Give the lines below again exactly, starting with the line that holds "rewrite !decodeFrom_char by" and going on through the line that holds "cbn [Z.eqb Pos.eqb".
Records for the task section start
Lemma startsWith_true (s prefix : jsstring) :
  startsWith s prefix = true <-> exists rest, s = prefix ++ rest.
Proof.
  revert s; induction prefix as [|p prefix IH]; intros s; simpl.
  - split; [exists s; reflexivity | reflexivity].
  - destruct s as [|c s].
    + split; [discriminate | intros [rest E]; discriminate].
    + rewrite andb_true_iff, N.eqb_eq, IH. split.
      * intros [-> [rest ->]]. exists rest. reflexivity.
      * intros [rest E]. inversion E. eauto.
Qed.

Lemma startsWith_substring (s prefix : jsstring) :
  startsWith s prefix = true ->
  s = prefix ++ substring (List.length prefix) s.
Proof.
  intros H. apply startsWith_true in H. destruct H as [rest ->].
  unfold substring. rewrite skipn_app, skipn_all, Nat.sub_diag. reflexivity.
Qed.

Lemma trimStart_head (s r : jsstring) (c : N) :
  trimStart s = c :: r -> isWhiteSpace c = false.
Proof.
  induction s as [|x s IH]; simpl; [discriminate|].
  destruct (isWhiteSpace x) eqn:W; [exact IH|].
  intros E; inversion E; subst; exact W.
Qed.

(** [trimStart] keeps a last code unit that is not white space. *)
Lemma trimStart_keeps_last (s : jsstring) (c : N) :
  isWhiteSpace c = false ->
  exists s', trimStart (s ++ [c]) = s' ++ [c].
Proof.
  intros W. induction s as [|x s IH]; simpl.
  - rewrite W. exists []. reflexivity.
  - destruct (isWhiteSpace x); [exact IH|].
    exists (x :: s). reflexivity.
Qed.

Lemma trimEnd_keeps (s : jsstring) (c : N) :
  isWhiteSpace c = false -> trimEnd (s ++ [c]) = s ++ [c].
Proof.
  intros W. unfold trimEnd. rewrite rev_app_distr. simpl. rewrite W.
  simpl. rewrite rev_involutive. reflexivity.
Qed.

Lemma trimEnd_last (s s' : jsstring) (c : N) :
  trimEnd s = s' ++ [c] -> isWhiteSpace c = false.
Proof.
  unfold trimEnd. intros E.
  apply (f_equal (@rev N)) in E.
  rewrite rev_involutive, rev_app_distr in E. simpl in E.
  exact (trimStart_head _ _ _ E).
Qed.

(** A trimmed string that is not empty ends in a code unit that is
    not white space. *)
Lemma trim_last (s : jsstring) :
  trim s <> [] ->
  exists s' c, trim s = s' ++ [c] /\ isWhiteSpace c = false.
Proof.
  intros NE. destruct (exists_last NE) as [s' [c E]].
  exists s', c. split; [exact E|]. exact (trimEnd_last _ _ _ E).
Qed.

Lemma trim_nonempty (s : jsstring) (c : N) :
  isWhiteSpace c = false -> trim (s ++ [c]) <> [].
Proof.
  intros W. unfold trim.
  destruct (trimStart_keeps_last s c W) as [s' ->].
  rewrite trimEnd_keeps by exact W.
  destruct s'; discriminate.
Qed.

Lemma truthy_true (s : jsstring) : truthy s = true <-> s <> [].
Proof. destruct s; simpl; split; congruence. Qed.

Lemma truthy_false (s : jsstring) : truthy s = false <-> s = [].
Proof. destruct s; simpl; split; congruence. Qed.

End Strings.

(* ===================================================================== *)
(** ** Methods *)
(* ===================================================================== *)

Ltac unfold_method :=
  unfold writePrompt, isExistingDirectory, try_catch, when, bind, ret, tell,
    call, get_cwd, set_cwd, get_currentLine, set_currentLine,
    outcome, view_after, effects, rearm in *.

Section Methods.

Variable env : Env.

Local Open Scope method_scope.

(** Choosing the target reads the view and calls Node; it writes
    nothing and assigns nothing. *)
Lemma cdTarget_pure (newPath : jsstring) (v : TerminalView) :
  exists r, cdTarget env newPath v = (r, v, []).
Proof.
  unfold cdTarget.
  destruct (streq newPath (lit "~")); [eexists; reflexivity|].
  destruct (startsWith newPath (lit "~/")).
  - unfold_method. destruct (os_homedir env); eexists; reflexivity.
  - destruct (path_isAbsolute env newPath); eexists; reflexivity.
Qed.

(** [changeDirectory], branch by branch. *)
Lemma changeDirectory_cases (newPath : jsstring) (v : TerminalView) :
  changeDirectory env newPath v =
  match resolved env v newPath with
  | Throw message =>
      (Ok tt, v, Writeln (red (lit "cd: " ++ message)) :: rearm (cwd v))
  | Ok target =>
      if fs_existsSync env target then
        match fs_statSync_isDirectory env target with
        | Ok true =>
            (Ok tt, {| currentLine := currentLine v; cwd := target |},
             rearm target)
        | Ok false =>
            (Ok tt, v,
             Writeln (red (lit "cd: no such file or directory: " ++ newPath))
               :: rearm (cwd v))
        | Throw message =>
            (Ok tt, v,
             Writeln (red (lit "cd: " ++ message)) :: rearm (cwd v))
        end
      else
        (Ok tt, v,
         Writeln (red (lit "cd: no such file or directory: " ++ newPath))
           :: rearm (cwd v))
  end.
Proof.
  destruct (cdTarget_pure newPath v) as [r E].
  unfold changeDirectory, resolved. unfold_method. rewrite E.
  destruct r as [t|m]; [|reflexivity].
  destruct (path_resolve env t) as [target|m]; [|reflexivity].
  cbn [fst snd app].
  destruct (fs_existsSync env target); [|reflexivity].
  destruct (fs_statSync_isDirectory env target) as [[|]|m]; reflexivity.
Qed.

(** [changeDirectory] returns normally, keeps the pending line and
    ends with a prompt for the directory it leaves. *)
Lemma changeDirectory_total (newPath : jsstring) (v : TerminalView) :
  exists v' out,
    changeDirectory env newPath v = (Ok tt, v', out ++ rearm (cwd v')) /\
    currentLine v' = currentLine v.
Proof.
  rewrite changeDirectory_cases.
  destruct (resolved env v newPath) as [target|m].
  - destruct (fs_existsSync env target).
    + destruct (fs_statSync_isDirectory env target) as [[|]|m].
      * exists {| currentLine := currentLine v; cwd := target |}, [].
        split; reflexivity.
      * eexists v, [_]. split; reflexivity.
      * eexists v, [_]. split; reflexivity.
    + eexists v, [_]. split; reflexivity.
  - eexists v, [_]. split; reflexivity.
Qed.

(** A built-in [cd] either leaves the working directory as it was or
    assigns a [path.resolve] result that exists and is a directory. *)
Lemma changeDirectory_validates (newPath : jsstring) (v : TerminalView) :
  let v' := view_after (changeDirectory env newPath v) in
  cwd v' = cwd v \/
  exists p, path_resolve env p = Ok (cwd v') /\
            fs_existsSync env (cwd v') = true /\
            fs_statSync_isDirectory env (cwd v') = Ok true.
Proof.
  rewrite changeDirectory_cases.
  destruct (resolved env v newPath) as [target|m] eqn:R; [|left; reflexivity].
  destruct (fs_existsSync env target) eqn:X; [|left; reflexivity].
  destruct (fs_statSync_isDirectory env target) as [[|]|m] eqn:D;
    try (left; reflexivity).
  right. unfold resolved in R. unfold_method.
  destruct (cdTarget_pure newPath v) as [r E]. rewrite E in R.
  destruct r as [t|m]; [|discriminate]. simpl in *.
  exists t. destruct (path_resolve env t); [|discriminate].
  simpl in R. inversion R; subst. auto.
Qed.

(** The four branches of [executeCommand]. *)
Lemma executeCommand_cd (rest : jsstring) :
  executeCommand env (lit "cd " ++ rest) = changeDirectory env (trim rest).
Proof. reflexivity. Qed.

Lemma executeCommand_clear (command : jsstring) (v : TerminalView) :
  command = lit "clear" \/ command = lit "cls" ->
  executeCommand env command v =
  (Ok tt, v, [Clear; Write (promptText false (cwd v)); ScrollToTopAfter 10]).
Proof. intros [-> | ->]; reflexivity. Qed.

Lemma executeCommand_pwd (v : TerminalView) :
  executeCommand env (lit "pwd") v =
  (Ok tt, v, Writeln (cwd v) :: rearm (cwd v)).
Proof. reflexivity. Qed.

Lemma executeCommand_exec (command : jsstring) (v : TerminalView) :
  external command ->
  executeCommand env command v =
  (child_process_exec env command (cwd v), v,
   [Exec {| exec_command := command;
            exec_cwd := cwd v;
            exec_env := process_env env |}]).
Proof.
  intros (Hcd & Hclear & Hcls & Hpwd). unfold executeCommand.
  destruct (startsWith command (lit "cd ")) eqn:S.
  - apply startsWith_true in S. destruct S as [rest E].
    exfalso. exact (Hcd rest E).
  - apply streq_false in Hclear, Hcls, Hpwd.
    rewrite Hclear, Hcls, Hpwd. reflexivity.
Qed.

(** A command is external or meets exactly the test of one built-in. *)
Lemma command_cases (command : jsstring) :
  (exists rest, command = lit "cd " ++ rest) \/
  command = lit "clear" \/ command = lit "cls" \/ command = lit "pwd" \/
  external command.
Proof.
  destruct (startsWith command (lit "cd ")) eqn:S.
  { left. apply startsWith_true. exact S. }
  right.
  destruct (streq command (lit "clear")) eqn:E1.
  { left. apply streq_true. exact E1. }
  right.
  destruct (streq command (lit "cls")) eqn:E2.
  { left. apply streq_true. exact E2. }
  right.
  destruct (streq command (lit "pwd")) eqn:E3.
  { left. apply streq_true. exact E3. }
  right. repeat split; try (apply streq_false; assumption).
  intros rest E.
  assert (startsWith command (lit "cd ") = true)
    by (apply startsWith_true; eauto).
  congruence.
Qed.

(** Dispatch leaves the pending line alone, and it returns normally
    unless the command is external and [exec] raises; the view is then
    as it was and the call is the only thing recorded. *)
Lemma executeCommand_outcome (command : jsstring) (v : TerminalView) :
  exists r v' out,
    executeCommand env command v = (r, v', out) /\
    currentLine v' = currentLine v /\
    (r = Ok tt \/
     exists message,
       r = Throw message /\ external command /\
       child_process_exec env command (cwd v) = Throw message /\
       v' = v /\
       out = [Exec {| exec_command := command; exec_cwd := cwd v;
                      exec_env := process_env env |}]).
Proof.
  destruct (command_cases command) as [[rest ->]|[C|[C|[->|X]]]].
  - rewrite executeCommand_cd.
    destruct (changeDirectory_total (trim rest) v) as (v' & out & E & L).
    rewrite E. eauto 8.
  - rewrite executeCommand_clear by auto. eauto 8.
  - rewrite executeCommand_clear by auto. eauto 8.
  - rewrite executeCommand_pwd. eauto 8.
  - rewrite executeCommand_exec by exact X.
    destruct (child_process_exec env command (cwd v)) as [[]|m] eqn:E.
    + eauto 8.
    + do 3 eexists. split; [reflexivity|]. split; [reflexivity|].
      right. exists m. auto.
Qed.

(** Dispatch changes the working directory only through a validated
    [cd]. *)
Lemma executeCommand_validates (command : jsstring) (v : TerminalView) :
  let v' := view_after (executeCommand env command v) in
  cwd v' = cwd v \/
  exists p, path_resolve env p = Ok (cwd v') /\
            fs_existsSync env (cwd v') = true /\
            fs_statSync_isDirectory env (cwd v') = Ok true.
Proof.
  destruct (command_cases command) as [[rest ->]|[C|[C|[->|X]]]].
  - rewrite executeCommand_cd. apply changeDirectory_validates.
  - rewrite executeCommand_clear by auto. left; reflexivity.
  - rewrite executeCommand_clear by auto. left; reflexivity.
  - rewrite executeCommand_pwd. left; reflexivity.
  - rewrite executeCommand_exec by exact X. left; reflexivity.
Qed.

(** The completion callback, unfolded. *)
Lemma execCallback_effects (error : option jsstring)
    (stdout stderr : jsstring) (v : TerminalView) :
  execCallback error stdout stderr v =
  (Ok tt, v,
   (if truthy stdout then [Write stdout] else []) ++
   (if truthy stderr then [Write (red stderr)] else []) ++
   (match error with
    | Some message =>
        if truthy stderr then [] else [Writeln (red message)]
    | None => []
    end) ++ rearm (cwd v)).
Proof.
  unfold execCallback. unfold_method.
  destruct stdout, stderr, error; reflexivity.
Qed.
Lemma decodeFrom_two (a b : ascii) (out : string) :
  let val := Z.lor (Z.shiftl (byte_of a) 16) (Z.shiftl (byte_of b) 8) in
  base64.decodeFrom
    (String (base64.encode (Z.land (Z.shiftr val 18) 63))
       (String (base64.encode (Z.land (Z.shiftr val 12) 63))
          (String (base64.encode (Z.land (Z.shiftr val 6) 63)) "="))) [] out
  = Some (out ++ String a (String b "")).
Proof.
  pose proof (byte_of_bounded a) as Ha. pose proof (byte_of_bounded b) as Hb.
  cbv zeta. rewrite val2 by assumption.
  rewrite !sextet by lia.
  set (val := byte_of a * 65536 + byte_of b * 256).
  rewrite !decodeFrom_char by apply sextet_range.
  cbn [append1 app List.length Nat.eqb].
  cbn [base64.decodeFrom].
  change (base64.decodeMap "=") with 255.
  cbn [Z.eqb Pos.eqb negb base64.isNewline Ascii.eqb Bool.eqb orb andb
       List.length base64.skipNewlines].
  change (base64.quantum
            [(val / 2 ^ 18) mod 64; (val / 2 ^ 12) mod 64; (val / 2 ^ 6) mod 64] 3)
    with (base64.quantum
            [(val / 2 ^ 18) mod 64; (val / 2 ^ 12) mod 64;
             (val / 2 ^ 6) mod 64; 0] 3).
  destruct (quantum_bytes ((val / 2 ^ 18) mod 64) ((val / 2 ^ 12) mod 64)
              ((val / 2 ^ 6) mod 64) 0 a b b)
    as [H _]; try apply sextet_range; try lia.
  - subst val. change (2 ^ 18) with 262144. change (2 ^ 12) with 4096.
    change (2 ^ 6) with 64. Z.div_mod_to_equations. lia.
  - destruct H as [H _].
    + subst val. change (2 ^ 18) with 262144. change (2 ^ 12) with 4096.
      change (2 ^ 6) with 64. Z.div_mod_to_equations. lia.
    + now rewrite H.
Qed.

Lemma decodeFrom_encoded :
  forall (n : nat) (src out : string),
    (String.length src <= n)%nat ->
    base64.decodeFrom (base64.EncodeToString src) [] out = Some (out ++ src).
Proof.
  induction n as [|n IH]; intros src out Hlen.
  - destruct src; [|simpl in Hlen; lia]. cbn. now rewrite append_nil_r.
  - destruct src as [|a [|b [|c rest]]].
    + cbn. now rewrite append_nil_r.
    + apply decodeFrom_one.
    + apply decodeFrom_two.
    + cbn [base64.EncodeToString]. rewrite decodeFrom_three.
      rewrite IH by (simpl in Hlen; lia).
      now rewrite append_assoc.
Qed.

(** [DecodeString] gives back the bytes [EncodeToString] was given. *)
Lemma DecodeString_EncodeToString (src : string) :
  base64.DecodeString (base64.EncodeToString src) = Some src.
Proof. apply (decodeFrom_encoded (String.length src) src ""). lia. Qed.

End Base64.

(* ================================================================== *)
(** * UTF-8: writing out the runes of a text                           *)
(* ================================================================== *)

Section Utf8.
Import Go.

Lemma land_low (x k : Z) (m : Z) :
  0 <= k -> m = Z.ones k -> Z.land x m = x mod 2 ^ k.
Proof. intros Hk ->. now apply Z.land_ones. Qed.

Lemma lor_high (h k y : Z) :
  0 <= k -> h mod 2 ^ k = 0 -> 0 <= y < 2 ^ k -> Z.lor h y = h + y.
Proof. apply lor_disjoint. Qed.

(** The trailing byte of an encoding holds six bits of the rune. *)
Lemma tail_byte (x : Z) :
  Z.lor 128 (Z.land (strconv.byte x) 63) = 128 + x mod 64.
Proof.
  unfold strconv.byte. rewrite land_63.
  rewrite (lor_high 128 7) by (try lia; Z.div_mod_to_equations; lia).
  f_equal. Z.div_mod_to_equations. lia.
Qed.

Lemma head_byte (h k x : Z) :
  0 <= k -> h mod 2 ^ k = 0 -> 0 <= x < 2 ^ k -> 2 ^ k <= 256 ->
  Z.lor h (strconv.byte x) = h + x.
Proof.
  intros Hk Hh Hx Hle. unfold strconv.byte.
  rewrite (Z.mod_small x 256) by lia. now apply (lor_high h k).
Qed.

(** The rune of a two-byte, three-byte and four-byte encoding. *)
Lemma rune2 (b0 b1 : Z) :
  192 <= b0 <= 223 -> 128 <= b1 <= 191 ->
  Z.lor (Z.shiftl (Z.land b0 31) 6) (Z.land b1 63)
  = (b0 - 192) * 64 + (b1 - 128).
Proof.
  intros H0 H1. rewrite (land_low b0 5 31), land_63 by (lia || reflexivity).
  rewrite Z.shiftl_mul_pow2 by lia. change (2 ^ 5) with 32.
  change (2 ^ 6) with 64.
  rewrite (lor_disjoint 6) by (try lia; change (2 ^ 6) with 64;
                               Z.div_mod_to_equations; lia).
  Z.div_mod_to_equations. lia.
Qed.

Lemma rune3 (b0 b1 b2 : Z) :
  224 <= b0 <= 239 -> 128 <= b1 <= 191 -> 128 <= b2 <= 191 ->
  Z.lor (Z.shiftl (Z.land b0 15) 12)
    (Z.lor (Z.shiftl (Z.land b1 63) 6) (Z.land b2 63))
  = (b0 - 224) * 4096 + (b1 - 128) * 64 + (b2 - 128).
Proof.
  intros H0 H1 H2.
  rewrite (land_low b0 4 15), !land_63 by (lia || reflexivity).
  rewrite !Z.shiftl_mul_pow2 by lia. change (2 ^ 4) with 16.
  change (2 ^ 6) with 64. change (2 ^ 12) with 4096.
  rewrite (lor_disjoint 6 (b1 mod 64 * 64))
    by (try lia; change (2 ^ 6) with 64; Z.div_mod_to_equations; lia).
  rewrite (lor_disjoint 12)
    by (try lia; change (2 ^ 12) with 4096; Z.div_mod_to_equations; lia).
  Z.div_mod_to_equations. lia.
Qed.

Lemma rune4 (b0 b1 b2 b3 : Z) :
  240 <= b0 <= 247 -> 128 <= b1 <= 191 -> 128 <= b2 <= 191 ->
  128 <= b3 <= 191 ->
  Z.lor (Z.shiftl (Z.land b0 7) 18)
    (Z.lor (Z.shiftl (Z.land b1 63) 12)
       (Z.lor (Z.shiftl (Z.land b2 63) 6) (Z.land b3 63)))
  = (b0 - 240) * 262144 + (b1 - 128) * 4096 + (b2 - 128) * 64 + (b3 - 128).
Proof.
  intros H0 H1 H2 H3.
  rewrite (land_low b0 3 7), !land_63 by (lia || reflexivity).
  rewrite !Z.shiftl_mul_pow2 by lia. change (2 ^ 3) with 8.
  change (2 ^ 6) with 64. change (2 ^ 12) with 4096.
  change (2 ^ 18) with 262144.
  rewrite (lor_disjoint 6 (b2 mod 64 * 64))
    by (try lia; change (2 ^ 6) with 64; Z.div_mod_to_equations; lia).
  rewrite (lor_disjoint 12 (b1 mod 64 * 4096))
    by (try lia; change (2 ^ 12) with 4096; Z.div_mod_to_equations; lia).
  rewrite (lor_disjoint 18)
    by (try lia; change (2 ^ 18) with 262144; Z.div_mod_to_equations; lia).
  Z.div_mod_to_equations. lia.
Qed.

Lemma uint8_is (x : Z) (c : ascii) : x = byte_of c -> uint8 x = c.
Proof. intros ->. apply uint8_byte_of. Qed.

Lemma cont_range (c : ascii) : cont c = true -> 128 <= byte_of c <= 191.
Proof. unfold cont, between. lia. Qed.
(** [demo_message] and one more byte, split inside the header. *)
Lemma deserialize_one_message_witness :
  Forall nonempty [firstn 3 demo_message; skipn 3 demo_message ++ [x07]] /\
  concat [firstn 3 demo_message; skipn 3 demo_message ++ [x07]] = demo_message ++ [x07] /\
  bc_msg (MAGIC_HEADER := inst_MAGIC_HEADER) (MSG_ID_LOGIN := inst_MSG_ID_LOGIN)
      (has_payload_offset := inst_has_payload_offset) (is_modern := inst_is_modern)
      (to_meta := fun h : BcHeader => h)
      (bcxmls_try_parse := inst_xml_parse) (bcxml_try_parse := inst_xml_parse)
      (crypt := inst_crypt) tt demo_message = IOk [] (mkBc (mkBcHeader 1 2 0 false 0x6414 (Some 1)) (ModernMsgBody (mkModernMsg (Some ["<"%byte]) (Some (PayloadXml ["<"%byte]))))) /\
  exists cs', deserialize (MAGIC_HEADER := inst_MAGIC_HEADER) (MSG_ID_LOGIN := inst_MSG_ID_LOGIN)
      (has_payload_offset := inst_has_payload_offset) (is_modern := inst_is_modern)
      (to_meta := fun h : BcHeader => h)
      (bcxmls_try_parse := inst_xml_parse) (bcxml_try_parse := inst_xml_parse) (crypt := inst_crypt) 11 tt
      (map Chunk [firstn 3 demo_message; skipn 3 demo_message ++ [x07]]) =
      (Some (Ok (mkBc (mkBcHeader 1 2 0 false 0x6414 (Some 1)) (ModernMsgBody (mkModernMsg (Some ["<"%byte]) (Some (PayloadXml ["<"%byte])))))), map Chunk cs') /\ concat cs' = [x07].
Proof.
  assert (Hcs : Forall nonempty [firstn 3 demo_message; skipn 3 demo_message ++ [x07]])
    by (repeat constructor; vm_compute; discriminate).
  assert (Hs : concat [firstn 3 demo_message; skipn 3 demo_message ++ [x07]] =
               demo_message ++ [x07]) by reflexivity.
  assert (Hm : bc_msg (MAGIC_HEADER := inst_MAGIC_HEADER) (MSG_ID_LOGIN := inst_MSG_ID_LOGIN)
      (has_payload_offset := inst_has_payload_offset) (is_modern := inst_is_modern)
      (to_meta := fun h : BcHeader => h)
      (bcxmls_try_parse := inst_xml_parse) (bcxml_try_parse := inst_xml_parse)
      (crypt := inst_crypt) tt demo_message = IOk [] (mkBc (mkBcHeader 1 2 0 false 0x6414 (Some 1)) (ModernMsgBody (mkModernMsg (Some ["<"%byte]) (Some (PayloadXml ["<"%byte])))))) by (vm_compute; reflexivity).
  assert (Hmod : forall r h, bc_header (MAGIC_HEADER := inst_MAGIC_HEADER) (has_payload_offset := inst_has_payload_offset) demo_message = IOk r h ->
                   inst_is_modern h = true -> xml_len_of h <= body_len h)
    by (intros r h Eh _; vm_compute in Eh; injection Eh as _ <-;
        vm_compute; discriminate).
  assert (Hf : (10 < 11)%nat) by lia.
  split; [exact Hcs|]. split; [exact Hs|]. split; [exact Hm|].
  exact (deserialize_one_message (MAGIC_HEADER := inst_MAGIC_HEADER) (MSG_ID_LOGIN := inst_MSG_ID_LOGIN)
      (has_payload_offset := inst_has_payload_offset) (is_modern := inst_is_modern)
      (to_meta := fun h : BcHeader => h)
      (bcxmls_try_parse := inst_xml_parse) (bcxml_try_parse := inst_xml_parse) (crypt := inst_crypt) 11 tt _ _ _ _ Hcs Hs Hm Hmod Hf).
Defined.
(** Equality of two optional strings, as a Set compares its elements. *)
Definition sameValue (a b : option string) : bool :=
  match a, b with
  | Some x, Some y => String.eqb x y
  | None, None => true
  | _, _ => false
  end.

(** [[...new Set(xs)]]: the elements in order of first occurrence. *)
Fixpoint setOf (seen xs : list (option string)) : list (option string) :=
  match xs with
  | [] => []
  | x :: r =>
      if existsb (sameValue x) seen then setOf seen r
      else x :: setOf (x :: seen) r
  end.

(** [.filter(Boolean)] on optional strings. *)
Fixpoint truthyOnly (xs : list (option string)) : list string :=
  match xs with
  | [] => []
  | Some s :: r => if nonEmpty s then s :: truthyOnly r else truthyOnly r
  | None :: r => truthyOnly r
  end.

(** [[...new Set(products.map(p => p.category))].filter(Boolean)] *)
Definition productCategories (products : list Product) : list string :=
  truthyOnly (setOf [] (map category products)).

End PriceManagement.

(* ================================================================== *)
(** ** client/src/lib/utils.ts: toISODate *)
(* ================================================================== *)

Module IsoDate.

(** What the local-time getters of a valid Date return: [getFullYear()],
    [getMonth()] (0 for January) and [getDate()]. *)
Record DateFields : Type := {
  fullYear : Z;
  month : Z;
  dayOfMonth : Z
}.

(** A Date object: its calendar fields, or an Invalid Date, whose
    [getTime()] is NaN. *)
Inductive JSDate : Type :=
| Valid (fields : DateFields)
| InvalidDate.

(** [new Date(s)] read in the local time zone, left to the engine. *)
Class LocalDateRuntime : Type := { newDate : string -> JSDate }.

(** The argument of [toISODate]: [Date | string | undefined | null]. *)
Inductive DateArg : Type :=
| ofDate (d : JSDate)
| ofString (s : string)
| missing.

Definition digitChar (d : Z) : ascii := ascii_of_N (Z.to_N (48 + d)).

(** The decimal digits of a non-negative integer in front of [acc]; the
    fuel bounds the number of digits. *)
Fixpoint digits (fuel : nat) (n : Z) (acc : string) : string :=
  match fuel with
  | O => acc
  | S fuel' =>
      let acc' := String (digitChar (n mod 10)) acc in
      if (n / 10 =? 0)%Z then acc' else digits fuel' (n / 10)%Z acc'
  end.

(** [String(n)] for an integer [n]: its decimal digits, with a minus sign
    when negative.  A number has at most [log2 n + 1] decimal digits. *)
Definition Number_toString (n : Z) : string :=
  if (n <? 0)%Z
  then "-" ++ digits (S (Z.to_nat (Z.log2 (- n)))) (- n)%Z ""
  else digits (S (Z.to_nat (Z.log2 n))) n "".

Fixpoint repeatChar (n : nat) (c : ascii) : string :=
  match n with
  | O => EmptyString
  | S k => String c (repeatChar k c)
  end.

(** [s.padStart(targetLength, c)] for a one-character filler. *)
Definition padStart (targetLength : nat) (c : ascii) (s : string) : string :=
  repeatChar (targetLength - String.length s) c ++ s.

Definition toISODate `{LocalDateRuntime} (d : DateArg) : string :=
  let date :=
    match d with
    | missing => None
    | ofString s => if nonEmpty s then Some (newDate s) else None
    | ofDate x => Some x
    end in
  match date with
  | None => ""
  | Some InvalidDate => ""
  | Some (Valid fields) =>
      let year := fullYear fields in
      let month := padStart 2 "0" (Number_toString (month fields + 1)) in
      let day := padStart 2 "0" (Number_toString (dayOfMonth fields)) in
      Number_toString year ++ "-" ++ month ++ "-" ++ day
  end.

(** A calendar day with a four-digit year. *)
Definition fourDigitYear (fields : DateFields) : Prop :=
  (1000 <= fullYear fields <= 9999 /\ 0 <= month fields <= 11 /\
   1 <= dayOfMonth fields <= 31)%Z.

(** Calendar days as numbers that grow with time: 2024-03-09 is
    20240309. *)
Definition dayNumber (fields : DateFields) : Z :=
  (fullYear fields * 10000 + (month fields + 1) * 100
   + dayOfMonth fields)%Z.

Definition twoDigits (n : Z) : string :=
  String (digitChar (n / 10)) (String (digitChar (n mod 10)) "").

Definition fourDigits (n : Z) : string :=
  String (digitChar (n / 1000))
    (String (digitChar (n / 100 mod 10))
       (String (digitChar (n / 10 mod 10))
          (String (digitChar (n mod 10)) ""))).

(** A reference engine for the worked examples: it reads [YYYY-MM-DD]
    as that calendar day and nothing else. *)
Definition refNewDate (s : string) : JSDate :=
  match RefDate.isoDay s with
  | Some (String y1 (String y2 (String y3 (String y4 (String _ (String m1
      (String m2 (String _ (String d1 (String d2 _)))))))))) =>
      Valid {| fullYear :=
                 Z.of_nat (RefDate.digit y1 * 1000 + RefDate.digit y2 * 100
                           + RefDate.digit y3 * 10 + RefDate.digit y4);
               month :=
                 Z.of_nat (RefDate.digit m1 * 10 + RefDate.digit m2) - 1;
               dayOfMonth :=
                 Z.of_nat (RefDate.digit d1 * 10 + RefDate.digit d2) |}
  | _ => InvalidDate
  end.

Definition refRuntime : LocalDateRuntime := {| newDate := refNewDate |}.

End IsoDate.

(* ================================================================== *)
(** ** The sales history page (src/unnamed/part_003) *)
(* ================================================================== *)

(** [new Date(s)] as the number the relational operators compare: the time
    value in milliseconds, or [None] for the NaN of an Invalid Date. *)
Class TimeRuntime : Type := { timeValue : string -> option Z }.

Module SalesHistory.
Records for the task section end
[Expected answer]
  rewrite !decodeFrom_char by apply sextet_range.
  cbn [append1 app List.length Nat.eqb].
  cbn [base64.decodeFrom].
  change (base64.decodeMap "=") with 255.
  cbn [Z.eqb Pos.eqb negb base64.isNewline Ascii.eqb Bool.eqb orb andb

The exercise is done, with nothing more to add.